São José dos Campos, 9 de outubro de 2042
Entre as idas e vindas do cuidar de amigos, não me sobrou tempo de preparar o ritual das manhãs de domingo, como venho fazendo desde há mais de vinte anos. E como preciso de ir regar as plantas, antes que o sol as aqueça, substituo a tradicional partilha de beleza por belas mensagens colhidas num baú repleto de velhos trapos e badulaques.
São restos de memórias guardadas com desvelo. Resgatei a primeira num pedaço de papel deixado dentro de um velho livro, há, exatamente, vinte anos:
“Acabei de ver as postagens. Espero que ainda possa ver algo acontecer, aqui, em São José dos Campos. Confesso que desanimei, meu amigo”.
Nesse dia do outubro de 2022, eu partia de São José para novas deambulações pelos brasis das escolas. Conhecera a Patrícia, a Thereza, o Jhonis, três secretários de educação de um novo tempo. Voltara ao amoroso convívio com a Claudia, reencontrara a Vivi e a comunidade Espiral. Deixava para trás um rasto de esperança, a certeza de mais um recomeço.
Vivíamos um tempo de transição. Movimentos dispersos se integravam. Ganhava novo sentido aquilo que, nos primórdios de uma nova humanidade, o amigo Brandão ensaiara: uma economia de troca. Na década de oitenta, na sua casa de Pocinhos de Rio Verde, convidava os vizinhos a colocar, num canto que ele providenciara, os objetos de que já não precisassem:
“Deixe aqui aquilo que você não mais usa. Tire o que você vai usar.”
Naquele tempo, ainda havia quem assistisse a programas idiotas como o Big Brother. Ainda havia quem proferisse obscenidades como: “O seu lugar é o pódio”. Ainda havia seitas que anunciavam como palavra de Deus: “Você está destinado ao sucesso!” Ainda havia políticos corruptos mancomunados com pastores vendilhões de templos.
As conversas interrompidas nos abraços de despedida se distendiam na Internet e em pedações de papel, que vou achando no fundo de um velho baú. Das cinzas do Projeto Âncora, a fénix ressurgia nas palavras simples de um singelo Vítor, que era poeta… e não sabia:
“Era uma vez uma ideia. Por que não fazemos uma escola bacana em Cotia?
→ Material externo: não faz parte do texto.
(** The node format is canonical and its decoder total in its checks: an
    accepted payload is well formed (keys non-empty and strictly increasing, links
    non-zero where required) and is byte for byte what the encoder writes for it. *)
Theorem btree_node_decode_canonical (payload : bytes) (node : sdb_btree_node) :
  Z.of_nat (length payload) <= SIZE_MAX -> sdb_btree_node_decode payload = Ok node ->
  node_wf node /\ sdb_btree_node_encode node (Z.of_nat (length payload)) = Ok payload.
Proof.
  intros Hl Hd; apply node_decode_iff in Hd as [Hwf ->]; split; [done|].
  by apply node_encode_ok.
Qed.

Definition example_leaf : sdb_btree_node :=
  {| n_kind := SDB_BTREE_LEAF; n_right_sibling := 9; n_first_child := 0;
     n_entries := [ {| e_key := byte.of_Z <$> [1]; e_value := byte.of_Z <$> [7; 8]; e_right_child := 0 |};
                    {| e_key := byte.of_Z <$> [1; 0]; e_value := []; e_right_child := 0 |} ] |}.

Lemma btree_node_decode_encode_witness :
  exists out, sdb_btree_node_encode example_leaf 4064 = Ok out
    /\ sdb_btree_node_decode out = Ok example_leaf.
Proof.
  eexists; split; [vm_compute; reflexivity|].
  apply (btree_node_decode_encode example_leaf 4064); [|vm_compute; reflexivity].
  unfold node_typed; cbn [example_leaf n_right_sibling n_first_child n_entries e_right_child].
  rewrite !Forall_cons_iff; cbn [e_right_child]; split_and!; lia || apply List.Forall_nil.
Defined.

Lemma btree_node_decode_canonical_witness :
  sdb_btree_node_decode (node_bytes example_leaf) = Ok example_leaf /\ node_wf example_leaf.
Proof.
  assert (sdb_btree_node_decode (node_bytes example_leaf) = Ok example_leaf) as Hd
    by (vm_compute; reflexivity).
  split; [done|]; apply (btree_node_decode_canonical (node_bytes example_leaf)); [|done].
  vm_compute; discriminate.
Defined.
(* ===== verification/OrderedMap.v ===== *)
(** * The abstract contents of a tree: ordered key/value lists

    The specification of the B-tree is a finite map from keys to values listed
    in key order.  This file has the sorted-list operations the tree is shown to
    refine, their locality lemmas (an operation on a middle segment leaves the
    rest alone), and their meaning as operations on stdpp's [gmap]. *)

From stdpp Require Import gmap.
From S2P Require Import Prelude Keys.

#[global] Instance byte_eq_dec : EqDecision byte.
Proof. intros x y; destruct (Byte.byte_eq_dec x y); [left|right]; done. Defined.

#[global] Program Instance byte_countable : Countable byte :=
  inj_countable Byte.to_N Byte.of_N _.
Next Obligation. apply Byte.of_to_N. Qed.

Abbreviation kv := (bytes * bytes)%type.

Definition key_sorted (l : list kv) : Prop := StronglySorted key_lt l.*1.

Fixpoint al_insert (k v : bytes) (l : list kv) : list kv :=
  match l with
  | [] => [(k, v)]
  | (k', v') :: l' =>
      match key_cmp k k' with
      | Lt => (k, v) :: l
      | Eq => (k, v) :: l'
      | Gt => (k', v') :: al_insert k v l'
      end
  end.

Definition al_delete (k : bytes) (l : list kv) : list kv := filter (fun e => e.1 <> k) l.

Fixpoint al_lookup (k : bytes) (l : list kv) : option bytes :=
  match l with
  | [] => None
  | (k', v') :: l' => if bool_decide (k' = k) then Some v' else al_lookup k l'
  end.

Definition contents (l : list kv) : gmap bytes bytes := list_to_map l.

(** ** Order lemmas *)

Lemma StronglySorted_app_iff {A} (R : A -> A -> Prop) (l1 l2 : list A) :
  StronglySorted R (l1 ++ l2)
    <-> StronglySorted R l1 /\ StronglySorted R l2 /\ Forall (fun x => Forall (R x) l2) l1.
Proof.
  induction l1 as [|x l1 IH]; cbn [app].
  - split; [intros; split_and!; [constructor|done|constructor] | tauto].
  - split.
    + intros H; apply StronglySorted_inv in H as [H HF]; apply IH in H as (H1 & H2 & H3).
      apply Forall_app in HF as [HF1 HF2]; split_and!; [by constructor|done|by constructor].
    + intros (H1 & H2 & H3); apply StronglySorted_inv in H1 as [H1 HF].
      apply Forall_cons_iff in H3 as [Hx H3]; constructor; [by apply IH|by apply Forall_app].
Qed.

Lemma key_cmp_lt (a b : bytes) : key_lt a b -> key_cmp a b = Lt.
Proof. done. Qed.

Lemma key_cmp_gt (a b : bytes) : key_lt b a -> key_cmp a b = Gt.
Proof. intros H; rewrite key_cmp_antisym; unfold key_lt in H; by rewrite H. Qed.

Lemma key_cmp_refl (a : bytes) : key_cmp a a = Eq.
Proof. by apply key_cmp_eq. Qed.

Lemma key_lt_ne (a b : bytes) : key_lt a b -> a <> b.
Proof. intros H ->; by apply key_lt_irrefl in H. Qed.

Lemma key_sorted_app (l1 l2 : list kv) :
  key_sorted (l1 ++ l2)
    <-> key_sorted l1 /\ key_sorted l2 /\ Forall (fun x => Forall (key_lt x) l2.*1) l1.*1.
Proof. unfold key_sorted; rewrite fmap_app; apply StronglySorted_app_iff. Qed.

(** ** Locality *)

Lemma al_insert_app_l (k v : bytes) (l1 l2 : list kv) :
  Forall (fun x => key_lt x k) l1.*1 -> al_insert k v (l1 ++ l2) = l1 ++ al_insert k v l2.
Proof.
  induction l1 as [|[k' v'] l1 IH]; [done|]; cbn [fmap list_fmap fst app al_insert]; intros H.
  apply Forall_cons_iff in H as [H HF]; rewrite key_cmp_gt by done; by rewrite IH.
Qed.

Lemma al_insert_app_r (k v : bytes) (l1 l2 : list kv) :
  Forall (key_lt k) l2.*1 -> al_insert k v (l1 ++ l2) = al_insert k v l1 ++ l2.
Proof.
  intros HF; induction l1 as [|[k' v'] l1 IH]; cbn [app al_insert].
  - destruct l2 as [|[k' v'] l2]; [done|]; apply Forall_cons_iff in HF as [HF _].
    cbn [al_insert]; cbn [fst] in HF; by rewrite key_cmp_lt.
  - by destruct (key_cmp k k'); cbn [app]; rewrite ?IH.
Qed.

Lemma al_delete_app (k : bytes) (l1 l2 : list kv) :
  al_delete k (l1 ++ l2) = al_delete k l1 ++ al_delete k l2.
Proof. apply list.filter_app. Qed.

Lemma al_delete_notin (k : bytes) (l : list kv) : k ∉ l.*1 -> al_delete k l = l.
Proof.
  induction l as [|[k' v'] l IH]; [done|]; cbn [fmap list_fmap fst]; intros Hn.
  unfold al_delete in *; rewrite filter_cons_True by (cbn [fst]; intros ->; set_solver).
  f_equal; apply IH; set_solver.
Qed.

Lemma lt_notin (k : bytes) (l : list bytes) : Forall (fun x => key_lt x k) l -> k ∉ l.
Proof.
  intros HF Hin; rewrite List.Forall_forall in HF; apply list_elem_of_In in Hin.
  by apply HF, key_lt_irrefl in Hin.
Qed.

Lemma gt_notin (k : bytes) (l : list bytes) : Forall (key_lt k) l -> k ∉ l.
Proof.
  intros HF Hin; rewrite List.Forall_forall in HF; apply list_elem_of_In in Hin.
  by apply HF, key_lt_irrefl in Hin.
Qed.

Lemma al_lookup_notin (k : bytes) (l : list kv) : k ∉ l.*1 -> al_lookup k l = None.
Proof.
  induction l as [|[k' v'] l IH]; [done|]; cbn [fmap list_fmap fst al_lookup]; intros Hn.
  rewrite bool_decide_eq_false_2 by set_solver; apply IH; set_solver.
Qed.

Lemma al_lookup_app (k : bytes) (l1 l2 : list kv) :
  k ∉ l1.*1 -> al_lookup k (l1 ++ l2) = al_lookup k l2.
Proof.
  induction l1 as [|[k' v'] l IH]; [done|]; cbn [fmap list_fmap fst al_lookup app]; intros Hn.
  rewrite bool_decide_eq_false_2 by set_solver; apply IH; set_solver.
Qed.

Lemma al_lookup_app_l (k : bytes) (l1 l2 : list kv) :
  k ∉ l2.*1 -> al_lookup k (l1 ++ l2) = al_lookup k l1.
Proof.
  intros Hn; induction l1 as [|[k' v'] l IH]; cbn [app al_lookup]; [by apply al_lookup_notin|].
  by rewrite IH.
Qed.

(** ** Keys of the results *)

Lemma al_insert_keys (k v : bytes) (l : list kv) (x : bytes) :
  x ∈ (al_insert k v l).*1 <-> x = k \/ x ∈ l.*1.
Proof.
  induction l as [|[k' v'] l IH]; cbn [al_insert].
  - cbn; set_solver.
  - destruct (key_cmp k k') eqn:E; cbn [fmap list_fmap fst].
    + apply key_cmp_eq in E as ->; set_solver.
    + set_solver.
    + rewrite !elem_of_cons; unfold fmap in IH; rewrite IH; tauto.
Qed.

Lemma al_insert_Forall (P : bytes -> Prop) (k v : bytes) (l : list kv) :
  P k -> Forall P l.*1 -> Forall P (al_insert k v l).*1.
Proof.
  intros Hk HF; rewrite List.Forall_forall in *; intros x Hx; apply list_elem_of_In in Hx.
  apply al_insert_keys in Hx as [->|Hx]; [done|]; apply HF; by apply list_elem_of_In.
Qed.

Lemma al_insert_sorted (k v : bytes) (l : list kv) : key_sorted l -> key_sorted (al_insert k v l).
Proof.
  unfold key_sorted; induction l as [|[k' v'] l IH]; cbn [al_insert]; [repeat constructor|].
  cbn [fmap list_fmap fst]; intros Hs; pose proof Hs as Hs0.
  apply StronglySorted_inv in Hs as [Hs HF].
  destruct (key_cmp k k') eqn:E; cbn [fmap list_fmap fst].
  - apply key_cmp_eq in E as ->; by constructor.
  - constructor; [done|]; constructor; [done|].
    eapply Forall_impl; [|exact HF]; intros x; by apply key_lt_trans.
  - constructor; [by apply IH|]; apply al_insert_Forall; [|done].
    unfold key_lt; by rewrite key_cmp_antisym, E.
Qed.

Lemma al_delete_keys (k : bytes) (l : list kv) (x : bytes) :
  x ∈ (al_delete k l).*1 <-> x <> k /\ x ∈ l.*1.
Proof.
  rewrite !list_elem_of_fmap; split.
  - intros ([k' v'] & -> & H); apply list_elem_of_filter in H as [H1 H2].
    split; [done|]; by eexists.
  - intros (Hne & [k' v'] & -> & H); eexists; split; [done|].
    by apply list_elem_of_filter.
Qed.

Lemma al_delete_Forall (P : bytes -> Prop) (k : bytes) (l : list kv) :
  Forall P l.*1 -> Forall P (al_delete k l).*1.
Proof.
  intros HF; rewrite List.Forall_forall in *; intros x Hx; apply list_elem_of_In in Hx.
  apply al_delete_keys in Hx as [_ Hx]; apply HF; by apply list_elem_of_In.
Qed.

Lemma al_delete_sorted (k : bytes) (l : list kv) : key_sorted l -> key_sorted (al_delete k l).
Proof.
  unfold key_sorted; induction l as [|[k' v'] l IH]; [done|].
  cbn [fmap list_fmap fst]; intros Hs; apply StronglySorted_inv in Hs as [Hs HF].
  unfold al_delete in *; destruct (decide (k' = k)) as [->|Hne].
  - rewrite filter_cons_False by (cbn; tauto); by apply IH.
  - rewrite filter_cons_True by done; cbn [fmap list_fmap fst]; constructor; [by apply IH|].
    by apply al_delete_Forall.
Qed.

(** ** Meaning as finite maps *)

Lemma key_sorted_NoDup (l : list kv) : key_sorted l -> NoDup l.*1.
Proof.
  unfold key_sorted; generalize l.*1; clear l; induction 1 as [|k l Hs IH HF]; constructor; [|done].
  by apply gt_notin.
Qed.

Lemma al_lookup_contents (k : bytes) (l : list kv) : al_lookup k l = contents l !! k.
Proof.
  induction l as [|[k' v'] l IH]; cbn [al_lookup]; [done|].
  unfold contents in *; cbn [list_to_map foldr uncurry fst snd].
  case_bool_decide as E; [subst; by rewrite lookup_insert_eq | by rewrite lookup_insert_ne].
Qed.

Lemma al_insert_contents (k v : bytes) (l : list kv) :
  contents (al_insert k v l) = <[k := v]> (contents l).
Proof.
  unfold contents; induction l as [|[k' v'] l IH]; cbn [al_insert]; [done|].
  destruct (key_cmp k k') eqn:E; cbn [list_to_map foldr uncurry fst snd].
  - apply key_cmp_eq in E as ->; by rewrite insert_insert_eq.
  - done.
  - cbn in IH; rewrite IH, insert_insert_ne; [done|].
    intros ->; by rewrite key_cmp_refl in E.
Qed.

Lemma al_delete_contents (k : bytes) (l : list kv) :
  contents (al_delete k l) = delete k (contents l).
Proof.
  apply map_eq; intros x; rewrite <- al_lookup_contents.
  destruct (decide (x = k)) as [->|Hne].
  - rewrite lookup_delete_eq; apply al_lookup_notin; rewrite al_delete_keys; tauto.
  - rewrite lookup_delete_ne, <- al_lookup_contents by done; unfold al_delete.
    induction l as [|[k' v'] l IH]; [done|]; destruct (decide (k' = k)) as [->|Hk].
    + rewrite filter_cons_False by (cbn; tauto); rewrite IH; cbn [al_lookup].
      by rewrite bool_decide_eq_false_2.
    + rewrite filter_cons_True by done; cbn [al_lookup]; by rewrite IH.
Qed.

Lemma al_lookup_in (k : bytes) (l : list kv) : k ∈ l.*1 -> is_Some (al_lookup k l).
Proof.
  induction l as [|[k' v'] l IH]; cbn [fmap list_fmap fst al_lookup]; [set_solver|].
  intros Hin; case_bool_decide; [by eexists|]; apply IH; set_solver.
Qed.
Sabe-se que, por lá, as coisas foram são malcuidadas, roubadas, depredadas, desrespeitadas… Alguns sábios dizem que isso acontece porque a imbecilidade é própria dos seres humanos, que eles são egoístas por natureza e que somente com muito castigo teremos alguma mudança pelo medo. Alguns menos sábios dizem que as ideias são belas, mas, se os indivíduos forem feios, nada feito.”
Em breve, o vosso avô voltaria a Brasília. De lá, chegava a prosa suave da Isis:
“Acende dentro de quem tudo fora apaga! Estabelece teu limite de aquecer, para garantir vida! Ensina o limite de não invadir para ferir!
Uma música, agora, te faz dançar, ou é a brisa que te mantém no suficiente movimento de acalmar. Onde não te excede não te falta! Tem música e dedos estalando no fogo da comunhão! O suficiente é para vida e para uma roda solidária!
Que volte o tempo suficiente de aquecer, sem tudo incendiar! Consome a escuridão no dentro de quem tudo fora devasta!”
A minha amiga Ísis sublinhava todas as frases com pontos de exclamação e lá teria as suas razões. Terminava a sua mensagem com uma citação de Nego Bispo:
“Tem sementes que nascem do fogo! Eles sabem tudo que estão queimando, mas não sabem o que vai brotar a partir daí!”
Nesse início de Primavera, no destruído Jardim do Éden, num tronco de ipê decepado, despontava o rebento que vedes na foto, que vos envio junto a esta cartinha.